C’est donc par le fil latent que nous arrivons ici. Pourquoi en parler ? Parce que Cao Xueqin possède un procédé unique : il l’emploie d’une manière qui n’appartient qu’à lui. Sa grandeur est là. Il ne suffit pas de dire : « Alors utilisons beaucoup de fils latents. » Pour comprendre un art profond et grand, il faut l’examiner couche après couche, le méditer, le sentir, puis pénétrer à l’intérieur. Si l’on reste à la porte, si l’on y goûte un instant et que l’on déclare ensuite avoir compris le Rêve dans le pavillon rouge, que ce n’est au fond qu’un homme entouré de nombreuses femmes, des rivalités et des jalousies, alors on ne peut qu’en être profondément navré.
Une fois comprise la grande structure, regardons de nouveau cette singularité. Elle implique la création. Dès l’ouverture du livre, Cao Xueqin dit que les romans antérieurs présentaient mille personnages au même visage ; il s’y oppose vivement.

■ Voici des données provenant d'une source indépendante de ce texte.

(* ===== verification/Handlers.v ===== *)
(** * Handlers ([control-plane/internal/handler])

    Every HTTP handler of the control plane: decoding and validation of the
    request, the service call, and the response.  [chi.URLParam(r, key)] is the
    argument [urlParam] of the handlers that use it: what the router matched. *)

From S2P Require Import Prelude GoNum GoStrings GoTime Json Http Auth Helpers Respond Model Sql Postgres.
From S2P Require Import Repository Service.

Definition maxNameLength : Z := 255.

(** [json.NewDecoder(r.Body).Decode(&req)] into a zero [req]. *)
Definition decode_body {T} (fields : list (field T)) (zero : T) (r : Request) : option T :=
  let '(data, eof) := body_read (Body r) in
  match Decode data eof with
  | Some v => decode_struct fields v zero
  | None => None
  end.

Definition actorFromRequest (r : Request) : string :=
  let subject := SubjectFromContext (Context r) in
  if negb (String.eqb subject "") then subject else "system".

(** [if req.CreatedBy == "" { req.CreatedBy = actor }] *)
Definition with_actor (req : CreateGatewayRequest) (actor : string) : CreateGatewayRequest :=
  if String.eqb (cg_CreatedBy req) "" then
    mkCreateGateway (cg_Name req) (cg_Hostname req) (cg_Port req) (cg_TlsPolicy req) (cg_MaxConnections req) actor
  else req.

Definition status_json (status : string) : json := JObject [("status", JString status)].

(** The keys of a [map[string]string] are encoded in order. *)
Definition health_json : json :=
  JObject [("service", JString "qsgw-control-plane"); ("status", JString "ok")].

Section handlers.
Context {S E : Type} `{UuidLib} `{HasClock S} `{HasUuid S} `{PgPool S E}.

(** *** health.go *)

Definition HealthHandler_Check : Handler S := λ r, writeJSON 200 health_json.

(** *** gateway.go *)

Definition GatewayHandler_Create : Handler S := λ r,
  match decode_body create_gateway_fields zeroCreateGateway r with
  | None => writeError 400 "invalid request body"
  | Some req =>
      if String.eqb (cg_Name req) "" || String.eqb (cg_Hostname req) "" then
        writeError 400 "name and hostname are required"
      else if (maxNameLength <? len (cg_Name req)) || (maxNameLength <? len (cg_Hostname req)) then
        writeError 400 "name or hostname exceeds maximum length"
      else
        let req := with_actor req (actorFromRequest r) in
        let! gw := on_state (GatewayService_Create req) in
        match gw with
        | Err _ => writeError 500 "failed to create gateway"
        | Ok gw => writeJSON 201 (GatewayResponse_json (Gateway_ToResponse gw))
        end
  end.

Definition GatewayHandler_Get (urlParam : string → string) : Handler S := λ r,
  match uuid_Parse (urlParam "id") with
  | None => writeError 400 "invalid gateway ID"
  | Some id =>
      let! gw := on_state (GatewayService_Get id) in
      match gw with
      | Err _ => writeError 404 "gateway not found"
      | Ok gw => writeJSON 200 (GatewayResponse_json (Gateway_ToResponse gw))
      end
  end.

Definition GatewayHandler_List : Handler S := λ r,
  let pg := ParsePagination r in
  let! res := on_state (GatewayService_List (pg_Offset pg) (pg_Limit pg)) in
  match res with
  | Err _ => writeError 500 "failed to list gateways"
  | Ok (gateways, total) =>
      writeJSON 200 (GatewayListResponse_json
        (mkGatewayList (map Gateway_ToResponse gateways) total (pg_Offset pg) (pg_Limit pg)))
  end.

Definition GatewayHandler_Activate (urlParam : string → string) : Handler S := λ r,
  match uuid_Parse (urlParam "id") with
  | None => writeError 400 "invalid gateway ID"
  | Some id =>
      let! res := on_state (GatewayService_Activate id) in
      match res with
      | Err _ => writeError 500 "failed to activate gateway"
      | Ok _ => writeJSON 200 (status_json "activated")
      end
  end.

Definition GatewayHandler_Deactivate (urlParam : string → string) : Handler S := λ r,
  match uuid_Parse (urlParam "id") with
  | None => writeError 400 "invalid gateway ID"
  | Some id =>
      let! res := on_state (GatewayService_Deactivate id) in
      match res with
      | Err _ => writeError 500 "failed to deactivate gateway"
      | Ok _ => writeJSON 200 (status_json "deactivated")
      end
  end.

(** *** upstream.go *)

Definition UpstreamHandler_Create : Handler S := λ r,
  match decode_body create_upstream_fields zeroCreateUpstream r with
  | None => writeError 400 "invalid request body"
  | Some req =>
      if String.eqb (cu_Name req) "" || String.eqb (cu_Host req) "" || (cu_Port req =? 0) then
        writeError 400 "name, host, and port are required"
      else
        let! u := on_state (UpstreamService_Create req) in
        match u with
        | Err _ => writeError 500 "failed to create upstream"
        | Ok u => writeJSON 201 (UpstreamResponse_json (Upstream_ToResponse u))
        end
  end.

Definition UpstreamHandler_Get (urlParam : string → string) : Handler S := λ r,
  match uuid_Parse (urlParam "id") with
  | None => writeError 400 "invalid upstream ID"
  | Some id =>
      let! u := on_state (UpstreamService_Get id) in
      match u with
      | Err _ => writeError 404 "upstream not found"
      | Ok u => writeJSON 200 (UpstreamResponse_json (Upstream_ToResponse u))
      end
  end.

(** The errors of [Atoi] are dropped, its values kept. *)
Definition UpstreamHandler_List : Handler S := λ r,
  let offset := (Atoi (query_Get (RawQuery r) "offset")).1 in
  let limit := (Atoi (query_Get (RawQuery r) "limit")).1 in
  let! res := on_state (UpstreamService_List offset limit) in
  match res with
  | Err _ => writeError 500 "failed to list upstreams"
  | Ok (upstreams, total) =>
      writeJSON 200 (UpstreamListResponse_json (mkUpstreamList (map Upstream_ToResponse upstreams) total))
  end.

(** *** route.go *)

Definition RouteHandler_Create : Handler S := λ r,
  match decode_body create_route_fields zeroCreateRoute r with
  | None => writeError 400 "invalid request body"
  | Some req =>
      if String.eqb (cr_GatewayID req) "" || String.eqb (cr_UpstreamID req) "" || String.eqb (cr_PathPrefix req) "" then
        writeError 400 "gateway_id, upstream_id, and path_prefix are required"
      else
        let! route := on_state (RouteService_Create req) in
        match route with
        | Err _ => writeError 500 "failed to create route"
        | Ok route => writeJSON 201 (RouteResponse_json (Route_ToResponse route))
        end
  end.

Definition RouteHandler_List : Handler S := λ r,
  let gatewayIDStr := query_Get (RawQuery r) "gateway_id" in
  if String.eqb gatewayIDStr "" then writeError 400 "gateway_id is required"
  else
    match uuid_Parse gatewayIDStr with
    | None => writeError 400 "invalid gateway_id"
    | Some gatewayID =>
        let! res := on_state (RouteService_ListByGateway gatewayID) in
        match res with
        | Err _ => writeError 500 "failed to list routes"
        | Ok routes =>
            writeJSON 200 (RouteListResponse_json (mkRouteList (map Route_ToResponse routes) (len_list routes)))
        end
    end.

Definition RouteHandler_Delete (urlParam : string → string) : Handler S := λ r,
  match uuid_Parse (urlParam "id") with
  | None => writeError 400 "invalid route ID"
  | Some id =>
      let! res := on_state (RouteService_Delete id) in
      match res with
      | Err _ => writeError 500 "failed to delete route"
      | Ok _ => writeJSON 200 (status_json "deleted")
      end
  end.

(** *** threat.go *)

Definition ThreatHandler_List : Handler S := λ r,
  let gatewayIDStr := query_Get (RawQuery r) "gateway_id" in
  if String.eqb gatewayIDStr "" then writeError 400 "gateway_id is required"
  else
    match uuid_Parse gatewayIDStr with
    | None => writeError 400 "invalid gateway_id"
    | Some gatewayID =>
        let offset := (Atoi (query_Get (RawQuery r) "offset")).1 in
        let limit := (Atoi (query_Get (RawQuery r) "limit")).1 in
        let severity := query_Get (RawQuery r) "severity" in
        let limit := clamp_limit limit in
        let! res := on_state (ThreatRepository_ListByGateway gatewayID severity offset limit) in
        match res with
        | Err _ => writeError 500 "failed to list threats"
        | Ok (events, total) =>
            writeJSON 200 (ThreatEventListResponse_json
              (mkThreatList (map ThreatEvent_ToResponse events) total offset limit))
        end
    end.
End handlers.
(** ** Composition of edits *)

(** X8: how edits compose.  No edit removes a key from the store; an
    accepted edit replaces an earlier edit of the same role key, also
    when the role is written differently; and edits of different role
    keys commute. *)
Theorem edits_compose (roleRates : RateStore) (role1 role2 rate1 rate2 : string) :
  (forall k, is_Some (roleRates !! k) ->
             is_Some (handleRateChange roleRates role1 rate1 !! k)) /\
  (accepted_rate rate2 -> sanitizeRole role1 = sanitizeRole role2 ->
   handleRateChange (handleRateChange roleRates role1 rate1) role2 rate2
   = handleRateChange roleRates role2 rate2) /\
  (accepted_rate rate2 -> same_label role1 role2 ->
   handleRateChange (handleRateChange roleRates role1 rate1) role2 rate2
   = handleRateChange roleRates role2 rate2) /\
  (sanitizeRole role1 <> sanitizeRole role2 ->
   handleRateChange (handleRateChange roleRates role1 rate1) role2 rate2
   = handleRateChange (handleRateChange roleRates role2 rate2) role1 rate1).
Proof.
  assert (Hover : accepted_rate rate2 -> sanitizeRole role1 = sanitizeRole role2 ->
                  handleRateChange (handleRateChange roleRates role1 rate1) role2 rate2
                  = handleRateChange roleRates role2 rate2).
  { intros H2 Hk. rewrite !(handleRateChange_accepted _ role2 rate2 H2).
    unfold handleRateChange. destruct (_ || _); [|reflexivity].
    rewrite Hk. apply insert_insert_eq. }
  split; [intros k; apply handleRateChange_keeps|].
  split; [exact Hover|]. split.
  - intros H2 Hl. apply Hover; [exact H2 | now apply same_label_key].
  - intros Hk. unfold handleRateChange.
    destruct (bool_decide (rate1 = EmptyString) || rate_pattern_test rate1),
             (bool_decide (rate2 = EmptyString) || rate_pattern_test rate2);
      try reflexivity.
    now apply insert_insert_ne.
Qed.

Lemma edits_compose_witness :
  handleRateChange (handleRateChange ∅ "QA Engineer" "40") "qa   engineer" "45"
  = handleRateChange ∅ "qa   engineer" "45".
Proof.
  apply (proj1 (proj2 (edits_compose ∅ "QA Engineer" "qa   engineer" "40" "45"))).
  - right. apply rate_pattern_test_spec. reflexivity.
  - reflexivity.
Defined.

(** ** What the aggregation reads *)

Lemma process_task_effort (roleRates : RateStore) (s : Totals)
    (t t' : PhaseTask.t) :
  same_effort t t' -> process_task roleRates s t = process_task roleRates s t'.
Proof.
  destruct t, t'. unfold same_effort. simpl. intros (-> & -> & ->). reflexivity.
Qed.

Lemma fold_process_task_effort (roleRates : RateStore)
    (ts ts' : list PhaseTask.t) (s : Totals) :
  Forall2 same_effort ts ts' ->
  fold_left (process_task roleRates) ts s = fold_left (process_task roleRates) ts' s.
Proof.
  intros H. revert s. induction H as [|t t' ts ts' Ht _ IH]; intros s; [reflexivity|].
  cbn [fold_left]. rewrite (process_task_effort _ _ _ _ Ht). apply IH.
Qed.
(** C7. On the read path, when the transport resolves with a response whose
    payload is an array, every element is instantiated in the original order
    and the response's payload becomes the array of the instances; when the
    payload is not an array, it is instantiated once and replaced by the
    instance.  Each instance is a new object of the model class on which the
    constructor and then [afterLoad] are called exactly once, and it holds
    every field of its raw item when [afterLoad] runs. *)
Theorem read_with_model_instantiates (fuel : nat) (s : state)
    (e r c resp : loc) (n k : nat) (url action : string)
    (params res payload : value) (h1 : heap) :
  model_class n k ->
  wired (st_heap s) e r url action ->
  resource_call url action params VUndef (st_heap s) = (inr res, h1) ->
  field h1 res "$promise" = VPromise true (VRef resp) ->
  resp < length h1 ->
  oelems (hget h1 resp) = None ->
  field h1 (VRef resp) "data" = payload ->
  (payload_is_array h1 payload = true -> field h1 payload "map" = VFun Array_map) ->
  models h1 e c n ->
  Forall (raw_ok h1) (payload_items h1 payload) ->
  exists calls s',
    call_fn (8 + fuel) Endpoint_getRequestWithModel (VRef e) [VStr action; params] s =
      (inr (VPromise true VUndef), s')
    /\ st_trace s' =
         st_trace s ++ ETransport url action params VUndef :: hook_events n k calls
    /\ Forall2 (fun raw call => carries (snd call) (own_of h1 raw))
         (payload_items h1 payload) calls
    /\ NoDup (map fst calls)
    /\ Forall (fun call => length h1 <= fst call) calls
    /\ if payload_is_array h1 payload
       then exists a, field (st_heap s') (VRef resp) "data" = VRef a
                      /\ oelems (hget (st_heap s') a) =
                           Some (map (fun call => VRef (fst call)) calls)
       else exists m own, calls = [(m, own)]
                          /\ field (st_heap s') (VRef resp) "data" = VRef m.
Proof.
  destruct s as [h t]. cbn [st_heap st_trace].
  intros MC (Hreq & Hres & Hact) Hcall Hpromise Hresp Hplain Hdata Hmap Hmodels Hraws.
  pose proof Hmodels as (Him & _).
  assert (He : e < length h1) by (by eapply field_allocated).
  change (8 + fuel) with (S (S (S (S (S (S (2 + fuel))))))). rewrite call_fn_S.
  unfold endpoint_getRequestWithModel. cbn [arg lookup list_lookup default].
  unfold call_method at 1. unfold bind at 1. unfold bind at 1.
  assert (Hget : get_prop (VRef e) "request" {| st_heap := h; st_trace := t |} =
                 (inr (VFun Endpoint_request), {| st_heap := h; st_trace := t |})).
  { unfold field in Hreq. cbn. unfold bind, read, ret. cbn. by rewrite Hreq. }
  rewrite Hget. cbn [call_value].
  change (S (S (S (S (S (2 + fuel)))))) with (2 + (5 + fuel)).
  rewrite (request_run (5 + fuel) _ e r url action) by done.
  unfold run_resource. cbn [arg lookup list_lookup default]. step.
  rewrite Hcall. destruct res as [| | | | |x| | | |]; try (cbn in Hpromise; discriminate).
  unfold field in Hpromise, Him, Hdata. step. rewrite Hpromise. rewrite Him. step.
  change (2 + (5 + fuel)) with (S (S (S (4 + fuel)))).
  unfold call_method. step. rewrite Hdata.
  set (t1 := t ++ [ETransport url action params VUndef]).
  assert (Htrace : forall evs, t1 ++ evs = t ++ ETransport url action params VUndef :: evs).
  { intros evs. unfold t1. by rewrite <- app_assoc. }
  destruct payload as [| | | | |a| | | |];
    try (cbn [angular_isArray payload_is_array payload_items] in *; unfold ret;
         apply Forall_cons in Hraws as [Hraw _];
         change (4 + fuel) with (3 + (1 + fuel));
         destruct (instantiateModel_run (1 + fuel) h1 h1 t1 e c n k _ [] MC Hmodels
                     (extends_refl h1) Hraw) as (own & h2 & Hrun & Hcar & Hext & Hlt);
         rewrite Hrun; cbn [st_heap st_trace];
         exists [(length h1, own)]; eexists; split; [reflexivity|];
         cbn [st_heap st_trace]; split; [apply Htrace|];
         split; [by repeat constructor|]; split; [apply NoDup_singleton|];
         split; [by repeat constructor|];
         exists (length h1), own; split; [done|];
         rewrite hget_insert_eq by (destruct Hext; lia);
         rewrite (extends_hget h1 h2) by done; by apply obj_get_set_eq).
  cbn [angular_isArray payload_is_array payload_items] in *. unfold bind, read, ret.
  cbn [st_heap st_trace]. unfold is_array in *.
  destruct (oelems (hget h1 a)) as [vs|] eqn:Hvs.
  - specialize (Hmap eq_refl). unfold field in Hmap. unfold get_prop. step.
    rewrite Hmap. cbn [call_value]. rewrite call_fn_S. unfold array_map.
    cbn [arg lookup list_lookup default from_option id]. unfold bind at 1.
    unfold read at 1. cbn [st_heap st_trace]. rewrite Hvs.
    cbn [default from_option id].
    destruct (instantiate_all fuel h1 e c n k (VRef a) MC Hmodels
                (imap (fun i v => (i, v)) vs) h1 t1 (extends_refl h1))
      as (calls & h2 & Hrun & Hall & Hrange & Hnd & Hext & Hle).
    { apply (Forall_fmap snd (raw_ok h1)). by rewrite snd_imap_index. }
    unfold bind at 1. rewrite Hrun. step.
    exists calls. eexists. split; [reflexivity|]. cbn [st_heap st_trace].
    split; [apply Htrace|].
    split.
    { apply (Forall2_fmap_l snd (fun raw call => carries (snd call) (own_of h1 raw))) in Hall.
      by rewrite snd_imap_index in Hall. }
    split; [done|].
    split. { eapply Forall_impl; [exact Hrange|]. cbn. intros. lia. }
    exists (length h2). destruct Hext as [L A].
    assert (Hr2 : hget h2 resp = hget h1 resp) by (apply extends_hget; [by split|done]).
    split.
    + rewrite hget_lt by (rewrite length_insert; lia).
      rewrite hget_insert_eq by lia. apply obj_get_set_eq. by rewrite Hr2.
    + rewrite <- (length_insert h2 resp (obj_set "data" (VRef (length h2)) (hget h2 resp))) at 2.
      by rewrite hget_app_r0.
  - apply Forall_cons in Hraws as [Hraw _].
    change (4 + fuel) with (3 + (1 + fuel)).
    destruct (instantiateModel_run (1 + fuel) h1 h1 t1 e c n k _ [] MC Hmodels
                (extends_refl h1) Hraw) as (own & h2 & Hrun & Hcar & Hext & Hlt).
    rewrite Hrun. cbn [st_heap st_trace].
    exists [(length h1, own)]. eexists. split; [reflexivity|].
    cbn [st_heap st_trace]. split; [apply Htrace|].
    split; [by repeat constructor|]. split; [apply NoDup_singleton|].
    split; [by repeat constructor|].
    exists (length h1), own. split; [done|].
    rewrite hget_insert_eq by (destruct Hext; lia).
    rewrite (extends_hget h1 h2) by done. by apply obj_get_set_eq.
Qed.
(** What is claimed of the runtime gate of an attempt [r] that met the
    answers [ps]: at most two checks; one check after the 3000 ms delay
    when the runtime is there at once; otherwise the 5000 ms delay and
    one more check; and when the runtime is still absent the attempt is
    a failure for that reason (the message is kept when the browser
    shuts down normally) and no later gate is entered. *)
Definition runtime_gate_policy (ps : PageScript) (r : run (bool * string)) : Prop :=
  (d3_checks (events r) <= 2)%nat /\
  (d3_first ps = Returns true ->
     runtime_gate_events (events r) = [WaitForTimeout 3000; EvalD3]) /\
  (d3_first ps = Returns false -> settle_5000 ps = Returns tt ->
     runtime_gate_events (events r)
     = [WaitForTimeout 3000; EvalD3; WaitForTimeout 5000; EvalD3]) /\
  (d3_first ps = Returns false -> settle_5000 ps = Returns tt ->
   d3_second ps = Returns false ->
     existsb is_later_gate (events r) = false /\
     (forall m, res r <> Returns (true, m)) /\
     (teardown_ok ps = true -> res r = Returns (false, "D3.js failed to load"))).

(** What is claimed of the structural validation of an attempt [r] whose
    [svg] element is described by [info]. *)
Definition validation_gate_policy (info : SvgInfo) (ps : PageScript)
    (r : run (bool * string)) : Prop :=
  (children info < 5 ->
     (forall m, res r <> Returns (true, m)) /\
     (teardown_ok ps = true -> res r = Returns (false, "Invalid SVG content")) /\
     existsb is_serialization (events r) = false) /\
  (5 <= children info ->
     In EvalSvgContent (events r) /\
     res r <> Returns (false, "Invalid SVG content")).

(** The files written during a run, with their contents. *)
Fixpoint written_files (l : list event) : list (string * string) :=
  match l with
  | [] => []
  | WriteFile path content :: l' => (path, content) :: written_files l'
  | _ :: l' => written_files l'
  end.

(** What holds of the block that adds the declaration and the namespace
    to the markup [s]: the result starts with [<?xml]; when [s] already
    has the attribute nothing is inserted but, if missing, the
    declaration; when [s] has no attribute but an [<svg] tag, the result
    has the attribute; and applying the block again changes nothing. *)
Definition normalization_policy (s : string) : Prop :=
  let a := add_declaration_and_namespace s in
  PyStr.startswith "<?xml" a = true /\
  (PyStr.contains xmlns_attr s = true ->
     a = if PyStr.startswith "<?xml" s then s else xml_declaration ++ s) /\
  (PyStr.contains xmlns_attr s = false -> PyStr.contains "<svg" s = true ->
     PyStr.contains xmlns_attr a = true) /\
  add_declaration_and_namespace a = a.

(** The suffix of [s] that starts at the first occurrence of [p]. *)
Fixpoint from_first (p s : string) : string :=
  match s with
  | EmptyString => EmptyString
  | String _ s' => if PyStr.startswith p s then s else from_first p s'
  end.

(** The text of [s] before the first [c]. *)
Fixpoint before_char (c : ascii) (s : string) : string :=
  match s with
  | EmptyString => EmptyString
  | String x s' => if Ascii.eqb x c then EmptyString else String x (before_char c s')
  end.

(** The opening tag of the root element of an SVG document, without its
    closing [>]. *)
Definition root_tag (s : string) : string := before_char ">" (from_first "<svg" s).

(** What holds, beside [normalization_policy], of the block on markup
    that starts with [<svg], as the serialization of an [svg] element
    does: the result starts with the declaration; when the attribute
    text occurs nowhere in [s] the root element gets it; and when the
    root element of [s] has it, [s] is kept unchanged after the
    declaration. *)
Definition browser_markup_policy (s : string) : Prop :=
  normalization_policy s /\
  (PyStr.startswith "<svg" s = true ->
   PyStr.startswith xml_declaration (add_declaration_and_namespace s) = true /\
   (PyStr.contains xmlns_attr s = false ->
      PyStr.startswith (xml_declaration ++ svg_with_xmlns) (add_declaration_and_namespace s)
      = true) /\
   (PyStr.contains xmlns_attr (root_tag s) = true ->
      add_declaration_and_namespace s = xml_declaration ++ s)).

(** What the subprocess extraction of the document [d] reports: the
    pair returned by [extract_svg_subprocess] (it does not depend on the
    time of the call). *)
Definition extraction_verdict (inst : Api.Install) (xs : Z -> Api.ExtractScript)
    (d : Api.GeneratedDoc) : bool * string :=
  match res (Api.extract_svg_subprocess inst (xs (Api.variant_id d)) (Api.html d)
               (Api.directory d ++ "/infographic.svg")
               ("variant_" ++ PyStr.of_Z (Api.variant_id d)) 0) with
  | Returns v => v
  | Raises _ => (false, EmptyString)
  end.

Il affirme que son livre est différent. Avec les mots d’aujourd’hui, n’est-ce pas de la création ? Écrire les êtres, écrire les choses, écrire les événements, écrire les scènes : sur ces quatre plans, Cao Xueqin offre trop de matière pour qu’on puisse tout dire. Dans le temps qui m’est donné, j’en choisirai seulement un ou deux aspects. Pour l’écriture des êtres, je viens d’en parler : je ne sais pas exactement à quoi ressemble tel personnage, quels vêtements il porte, et pourtant il vit déjà sous nos yeux. Ces quelques phrases suffisent à poser le problème.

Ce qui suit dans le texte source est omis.